Role of thalamic nuclei in the modulation of Fos expression within the cerebral cortex during hypertonic saline-induced muscle nociception

- Functional connections between the thalamus and cerebral cortex were investigated.
- Thalamic MD nucleus modulated neuronal activities of the cingulate cortex.
- Thalamic VM nucleus controlled neuronal responses of the insular cortex.
- μ-Opioid receptors in thalamic MD and VM nuclei participated in the modulation of pain.
- Mirror or contralateral pain is relied on bilateral activities of the cerebral cortex.
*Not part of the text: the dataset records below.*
(** * Project Master MCP: task utilities and PRP parser

    A shallow embedding of
    - [src/project-master/utils/task-utils.ts]
      ([validateTaskDependencies], [buildTaskDependencyGraph],
       [findNextTask], [calculateProjectAnalytics]) and
    - the [PRPParser] class ([generateTasksFromPRP],
      [validateAndNormalizeTasks], [parsePreviewPRP],
      [sanitizePRPContent]),
    followed by the properties the specification states about them.

    Conventions of the embedding.
    - A JavaScript string is the list of its UTF-16 code units.
    - The numbers of the analytics, which are added and divided, are
      IEEE 754 binary64 values ([spec_float] at precision 53 and
      [emax = 1024]), with rounding, signed zeros, infinities and [NaN].
      The parser only compares numbers, multiplies by 8 and adds 1, which
      binary64 does without rounding; its numbers are rationals ([Q]),
      a number read by [JSON.parse] being the exact value of its literal,
      or 0 when the literal underflows.
    - A [Set<string>] is a [gset]. The graph object of
      [buildTaskDependencyGraph] is a [gmap] from property names to
      nodes, read through [getProperty], which also answers for the
      properties the object inherits.
    - Code that can throw runs in the [outcome] monad; [try]/[catch] is
      [try_catch].
    - Recursive closures take a [fuel] argument and return [None] when it
      runs out; every entry point supplies enough fuel, and that is
      proved. *)

From Stdlib Require Import ZArith QArith Qround Qminmax Lia List Ascii String Bool.
From Stdlib Require Import Floats.SpecFloat.
From stdpp Require Import base option list sets gmap relations.

Set Warnings "-register-all,-clear-no-such-hyp".
Local Open Scope nat_scope.

(** ** JavaScript strings *)

Abbreviation jsstring := (list N).

Definition js (s : string) : jsstring :=
  List.map N_of_ascii (list_ascii_of_string s).

Definition jseqb (a b : jsstring) : bool := bool_decide (a = b).

(** [String.prototype.includes]: [needle] occurs as a contiguous block. *)
Fixpoint startsWith (needle s : jsstring) : bool :=
  match needle, s with
  | [], _ => true
  | _ :: _, [] => false
  | a :: needle', b :: s' => N.eqb a b && startsWith needle' s'
  end.

Fixpoint includes (s needle : jsstring) : bool :=
  startsWith needle s ||
  match s with
  | [] => false
  | _ :: s' => includes s' needle
  end.

(** [String.prototype.substring(0, n)] for a non-negative integer [n]. *)
Definition substring0 (n : nat) (s : jsstring) : jsstring := take n s.

(** ECMAScript [WhiteSpace] and [LineTerminator] code units, the ones
    [String.prototype.trim] strips. *)
Definition isTrimSpace (c : N) : bool :=
  existsb (N.eqb c)
    [9; 10; 11; 12; 13; 32; 160; 5760; 8232; 8233; 8239; 8287; 12288; 65279]%N
  || (N.leb 8192 c && N.leb c 8202).

Fixpoint trimStart (s : jsstring) : jsstring :=
  match s with
  | [] => []
  | c :: s' => if isTrimSpace c then trimStart s' else s
  end.

Definition trimEnd (s : jsstring) : jsstring := rev (trimStart (rev s)).

Definition trim (s : jsstring) : jsstring := trimEnd (trimStart s).

(** [String.prototype.split] with a one-unit separator. *)
Fixpoint split (sep : N) (s : jsstring) : list jsstring :=
  match s with
  | [] => [[]]
  | c :: s' =>
      if N.eqb c sep then [] :: split sep s'
      else match split sep s' with
           | [] => [[c]]
           | l :: ls => (c :: l) :: ls
           end
  end.

(** Decimal rendering of a natural number, as a template literal does. *)
Fixpoint digitsOf (fuel n : nat) (acc : jsstring) : jsstring :=
  match fuel with
  | 0 => acc
  | S fuel' =>
      let acc' := N.of_nat (48 + n mod 10) :: acc in
      if n / 10 =? 0 then acc' else digitsOf fuel' (n / 10) acc'
  end.

Definition natToString (n : nat) : jsstring := digitsOf (S n) n [].

(** ** Exceptions *)

Inductive outcome (A : Type) : Type :=
| Return (a : A)
| Throw (e : jsstring).
Arguments Return {A} a.
Arguments Throw {A} e.

#[global] Instance outcome_ret : MRet outcome := fun A a => Return a.
#[global] Instance outcome_bind : MBind outcome := fun A B k m =>
  match m with
  | Return a => k a
  | Throw e => Throw e
  end.

Definition try_catch {A} (body : outcome A) (handler : jsstring -> outcome A)
  : outcome A :=
  match body with
  | Return a => Return a
  | Throw e => handler e
  end.

Fixpoint mapiO {A B} (f : nat -> A -> outcome B) (i : nat) (l : list A)
  : outcome (list B) :=
  match l with
  | [] => Return []
  | a :: l' => b ← f i a; bs ← mapiO f (S i) l'; Return (b :: bs)
  end.

(** ** JavaScript numbers *)

(** A Number is an IEEE 754 binary64 value. The operations are the ones
    of the standard library's specification of floating-point arithmetic
    at 53 bits of precision and [emax = 1024], rounding to nearest, ties
    to even. *)
Abbreviation number := spec_float.

Definition Number_add : number -> number -> number := SFadd 53 1024.
Definition Number_mul : number -> number -> number := SFmul 53 1024.
Definition Number_div : number -> number -> number := SFdiv 53 1024.

(** [x < y]; [false] when either side is [NaN]. *)
Definition Number_lt : number -> number -> bool := SFltb.

(** An integer as a Number: an array length, or a literal of the code. *)
Definition Number_ofZ (z : Z) : number := binary_normalize 53 1024 z 0 false.

Definition Number_isNaN (x : number) : bool :=
  match x with
  | S754_nan => true
  | _ => false
  end.

(** Truthiness of a Number: [0], [-0] and [NaN] are falsy. *)
Definition Number_truthy (x : number) : bool :=
  match x with
  | S754_zero _ | S754_nan => false
  | _ => true
  end.

(** ** Domain types ([database/schema.ts]) *)

Inductive TaskStatus := TODO | IN_PROGRESS | BLOCKED | IN_REVIEW | DONE.
Inductive TaskPriority := CRITICAL | HIGH | MEDIUM | LOW.

#[global] Instance TaskStatus_eq_dec : EqDecision TaskStatus.
Proof. solve_decision. Defined.
#[global] Instance TaskPriority_eq_dec : EqDecision TaskPriority.
Proof. solve_decision. Defined.

(** The string values of the [TaskPriority] enum. *)
Definition priorityValue (p : TaskPriority) : jsstring :=
  match p with
  | CRITICAL => js "critical"
  | HIGH => js "high"
  | MEDIUM => js "medium"
  | LOW => js "low"
  end.

(** An hours field as it reaches the analytics: the [Task] interface says
    [number | undefined], the callers pass database rows through
    [as any], so [null] and decimal strings occur too. *)
Inductive hoursField :=
| HUndefined
| HNull
| HNumber (x : number)
| HString (s : jsstring).

Record Task := {
  task_id : jsstring;
  task_projectId : jsstring;
  task_title : jsstring;
  task_status : TaskStatus;
  task_priority : TaskPriority;
  task_dependencies : option (list jsstring);
  task_estimatedHours : hoursField;
  task_actualHours : hoursField;
  task_createdAt : Z;            (* [new Date(createdAt).getTime()] *)
  task_completedAt : option Z
}.

Record ValidationResult := {
  isValid : bool;
  errors : list jsstring
}.

(** [allTasks.find(t => t.id === k)] *)
Definition findTask (k : jsstring) (tasks : list Task) : option Task :=
  List.find (fun t => jseqb (task_id t) k) tasks.

(** [x.dependencies || []] *)
Definition depsOrEmpty (o : option (list jsstring)) : list jsstring :=
  match o with
  | Some l => l
  | None => []
  end.

(** ** [validateTaskDependencies] (task-utils.ts, lines 20-88) *)

(** The two [Set<string>] objects the closure [hasCycle] mutates. *)
Record CycleState := {
  visited : gset jsstring;
  recursionStack : gset jsstring
}.

Definition emptyCycleState : CycleState :=
  {| visited := ∅; recursionStack := ∅ |}.

(** The [for (const depId of currentDeps)] loop of [hasCycle]: the first
    [true] leaves the loop (and the function) at once. *)
Fixpoint cycleLoop (rec : jsstring -> CycleState -> option (bool * CycleState))
    (deps : list jsstring) (st : CycleState) : option (bool * CycleState) :=
  match deps with
  | [] => Some (false, st)
  | depId :: rest =>
      match rec depId st with
      | None => None
      | Some (true, st') => Some (true, st')
      | Some (false, st') => cycleLoop rec rest st'
      end
  end.

Section Validate.
Variables (taskId : jsstring) (dependencies : list jsstring)
          (allTasks : list Task).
It has been proposed that thalamic mediodorsal (MD) and ventromedial (VM) nuclei form thalamic 'nociceptive discriminators' in discrimination of nociceptive afferents, and specifically govern endogenous descending facilitation and inhibition. The present study conducted in rats was to explore the role of thalamic MD and VM nuclei in modulation of cerebral neuronal activities by means of detection of spatiotemporal variations of Fos expression within the cerebral cortex. Following a unilateral intramuscular injection of 5.8% saline into the gastrocnemius muscle, Fos expression within the bilateral, different areas of the cerebral cortex except S2 was significantly increased (P < 0.05). Particularly, the increases in Fos expression within the cingulate cortex and the insular cortex occurred at 0.5 h, 4 h and reached the peak level at 4 h, 16 h, respectively. Electrolytic lesion of the contralateral thalamic MD and VM nuclei significantly blocked the 5.8% saline intramuscularly induced increases in Fos expression within the bilateral cingulate and insular cortices, respectively. Additionally, the 5.8% saline-induced Fos expression in the cingulate cortex and the insular cortex were dose-dependently attenuated by microinjection of μ-opioid antagonist β-funaltrexamine hydrochloride into the thalamic MD and VM nuclei. It is suggested that (1) the neural circuits of 'thalamic MD nucleus - cingulate cortex' and 'thalamic VM nucleus - insular cortex' form two distinct pathways in the endogenous control of nociception, (2) mirror or contralateral pain is hypothesized to be related to cross-talk of neuronal activities within the bilateral cerebral cortices modulated by μ-opioid receptors within the thalamic MD and VM nuclei.